#### HOW TO COMPLETE THIS TASK:
Once you find the line containing "unfold s'. destruct", please retype it and every line after it to the end of the entries, exactly and with nothing added.
-- RECORDS PROVIDED follows --
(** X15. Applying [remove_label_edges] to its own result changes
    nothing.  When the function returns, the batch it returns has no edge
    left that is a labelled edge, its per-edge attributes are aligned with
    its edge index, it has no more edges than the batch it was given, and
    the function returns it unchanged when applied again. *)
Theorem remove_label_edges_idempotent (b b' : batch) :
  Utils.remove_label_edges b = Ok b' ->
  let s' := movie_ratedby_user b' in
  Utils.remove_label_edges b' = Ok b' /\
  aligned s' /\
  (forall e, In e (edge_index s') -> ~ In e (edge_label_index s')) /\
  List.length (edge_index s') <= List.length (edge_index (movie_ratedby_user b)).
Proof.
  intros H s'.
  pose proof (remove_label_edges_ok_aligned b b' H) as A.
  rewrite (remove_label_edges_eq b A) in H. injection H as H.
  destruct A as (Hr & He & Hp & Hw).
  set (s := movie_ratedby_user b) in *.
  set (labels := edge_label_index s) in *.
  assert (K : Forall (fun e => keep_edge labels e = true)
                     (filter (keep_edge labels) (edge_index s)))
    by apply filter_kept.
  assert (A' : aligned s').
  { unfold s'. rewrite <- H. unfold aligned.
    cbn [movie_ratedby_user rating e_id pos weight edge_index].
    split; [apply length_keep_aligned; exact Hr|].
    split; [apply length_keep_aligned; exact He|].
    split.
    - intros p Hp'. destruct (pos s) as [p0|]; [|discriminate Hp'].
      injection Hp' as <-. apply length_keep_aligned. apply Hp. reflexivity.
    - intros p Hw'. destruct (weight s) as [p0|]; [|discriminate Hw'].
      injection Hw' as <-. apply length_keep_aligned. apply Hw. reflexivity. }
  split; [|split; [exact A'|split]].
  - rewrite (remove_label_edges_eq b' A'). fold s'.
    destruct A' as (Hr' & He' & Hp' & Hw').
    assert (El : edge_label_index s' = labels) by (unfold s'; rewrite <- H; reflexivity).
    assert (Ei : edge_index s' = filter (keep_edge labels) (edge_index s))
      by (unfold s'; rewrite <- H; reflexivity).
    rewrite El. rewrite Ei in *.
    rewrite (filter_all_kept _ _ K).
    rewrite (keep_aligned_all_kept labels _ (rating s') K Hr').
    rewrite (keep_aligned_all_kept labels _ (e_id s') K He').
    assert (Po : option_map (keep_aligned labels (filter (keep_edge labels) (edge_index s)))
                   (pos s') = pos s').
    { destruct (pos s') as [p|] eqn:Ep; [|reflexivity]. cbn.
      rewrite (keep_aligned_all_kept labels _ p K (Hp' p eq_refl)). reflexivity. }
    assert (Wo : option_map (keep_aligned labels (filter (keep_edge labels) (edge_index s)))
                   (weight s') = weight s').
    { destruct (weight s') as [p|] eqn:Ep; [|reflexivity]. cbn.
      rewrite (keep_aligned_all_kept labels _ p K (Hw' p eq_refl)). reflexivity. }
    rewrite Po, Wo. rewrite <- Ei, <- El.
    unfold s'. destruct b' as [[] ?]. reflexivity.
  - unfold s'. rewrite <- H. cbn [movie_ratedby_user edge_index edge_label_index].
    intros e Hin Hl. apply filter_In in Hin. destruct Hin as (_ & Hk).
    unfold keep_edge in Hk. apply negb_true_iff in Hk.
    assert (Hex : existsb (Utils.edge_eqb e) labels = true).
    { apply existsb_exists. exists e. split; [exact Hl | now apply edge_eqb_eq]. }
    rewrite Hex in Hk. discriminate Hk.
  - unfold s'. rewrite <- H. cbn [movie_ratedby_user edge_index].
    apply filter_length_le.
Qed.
-- RECORDS PROVIDED concluded --
#### RESPONSE TO THIS TASK:
    unfold s'. destruct b' as [[] ?]. reflexivity.
  - unfold s'. rewrite <- H. cbn [movie_ratedby_user edge_index edge_label_index].
    intros e Hin Hl. apply filter_In in Hin. destruct Hin as (_ & Hk).
    unfold keep_edge in Hk. apply negb_true_iff in Hk.
    assert (Hex : existsb (Utils.edge_eqb e) labels = true).
    { apply existsb_exists. exists e. split; [exact Hl | now apply edge_eqb_eq]. }
    rewrite Hex in Hk. discriminate Hk.
  - unfold s'. rewrite <- H. cbn [movie_ratedby_user edge_index].
    apply filter_length_le.
Qed.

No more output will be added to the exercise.